The bloc drew over 59 billion euros in demand for a new 10-year bond backing its coronavirus recovery fund, which raised 10 billion euros, the European Commission said in a statement.
Though that is the lowest level of outright demand the EU has seen since it launched debt sales backing its recovery fund last summer, the bloc increased the size of the issue from an initial 8 billion euros announced earlier on Tuesday in a memo seen by Reuters.
The EU also received 35 billion euros in demand for a 15-year bond backing its SURE unemployment scheme – the first jointly financed fund it launched early on in the pandemic – which raised 2.17 billion euros, the Commission said.

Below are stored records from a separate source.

(* ===================================================================== *)
(** ** commandline_arguments.py: [ArrayAction] *)
(* ===================================================================== *)

Module ArrayAction.

  (** The checks of [__init__] and [__call__].  The function that reads
      the elements off the string of the command line ([type_func],
      with or without [sorted]) is handed to [argparse] and is not
      modelled. *)

  (** What the two methods raise.  [parser_error] is the call of
      [parser.error], which prints the usage and leaves the program. *)
Inductive error : Type :=
| ValueError_nargs
| TypeError_default
| AttributeError
| IndexError
| ValueError_empty
| ValueError_below
| ValueError_over
| parser_error.

Inductive outcome (A : Type) : Type :=
| Returns (a : A)
| Raises (e : error).

Arguments Returns {A} a.
Arguments Raises {A} e.

  (** The argument [nargs]: [None], an [int], or a value of another
      type (a string such as ['+'], a [bool]). *)
Inductive nargs_value : Type :=
| nargs_None
| nargs_int (n : Z)
| nargs_other.

  (** The attributes [__init__] sets; [default] is the one passed on to
      [argparse.Action]. *)
Record action : Type := mk_action {
  array_size : Z;
  min : option Z;
  max : option Z;
  sort : bool;
  default : list Z
}.

  (** [builtins.min] and [builtins.max] of a list of ints; both raise
      [ValueError] on an empty list. *)
Definition builtins_min (values : list Z) : outcome Z :=
  match values with
  | [] => Raises ValueError_empty
  | v :: rest => Returns (List.fold_left Z.min rest v)
  end.
(** * copycode: the project-snapshot builder of [copycode.py]

    A shallow embedding of [get_project_structure], of the script around
    it and of the parts of the Python runtime they call (string methods,
    integer division and float formatting, [os.path], [pathlib], [os.walk]
    and its recursion limit) over a tree-shaped model of the file system,
    followed by the properties of the builder and of the script.

    Conventions.  A Python [str] is a Rocq [string] holding its UTF-8 bytes;
    searching, splitting and comparing such strings agree with the same
    operations on code points, and the one place that slices by code points
    ([indent[:-4]]) counts UTF-8 lead bytes.  Python integers are [Z].
    [os.sep] is ["/"] (POSIX). *)

From Stdlib Require Import String Ascii List ZArith Lia Bool.
From Stdlib Require Import Permutation Sorted OrderedTypeEx.
From Stdlib Require Import DecimalString.
Import ListNotations.

Open Scope string_scope.
Open Scope Z_scope.

(* ================================================================== *)
(** ** Python strings *)

Module PyStr.

(** The line feed, ["\n"]. *)
Definition nl : string := String (ascii_of_nat 10) "".

(** [len(s)]. *)
Definition len (s : string) : Z := Z.of_nat (String.length s).

(** [s.startswith(p)]. *)
Definition startswith (s p : string) : bool := String.prefix p s.

(** [sub in s]. *)
Fixpoint contains (sub s : string) : bool :=
  String.prefix sub s ||
  match s with
  | "" => false
  | String _ s' => contains sub s'
  end.

(** [s.endswith(p)]. *)
Fixpoint endswith (s p : string) : bool :=
  String.eqb s p ||
  match s with
  | "" => false
  | String _ s' => endswith s' p
  end.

It is the EU’s first major bond sale since a Bloomberg report earlier in March suggested the bloc could soon unveil a new plan for further joint bond issuance to finance energy and defence spending in the face of Russia’s invasion of Ukraine.
A new fund would add to the up-to 100 billion euro SURE unemployment scheme and up-to 800 billion euro recovery fund the EU launched during the pandemic in unprecedented acts of fiscal solidarity.
France is leading calls for new EU debt, while Germany and other wealthier member states oppose further joint borrowing.
European Economic Commissioner Paolo Gentiloni said on Tuesday he sees a real discussion about new joint borrowing taking place in a few weeks, once the bloc has a clearer view of the economic impact of the crisis.
Jens Peter Sorensen, chief analyst at Danske Bank, noted that the SURE bond, which is classified as a social bond, one type of ESG debt, received much higher demand relative to the amount on offer.
“If you can put an ESG stamp on whatever fund you start to do, you will get really high demand for the bonds,” he said, referring to the potential new borrowing.
The 10-year bond priced for a yield of 1.02% and the 15-year bond for a yield of 1.199%, the European Commission said.
News of a potential new borrowing plan helped lower the risk premiums on Italian and other southern European government bonds despite the Ukraine war and at a time when the European Central Bank plans to cut back the stimulus which is a key support plank for southern Europe.
The news also boosted the single currency and euro zone stock markets.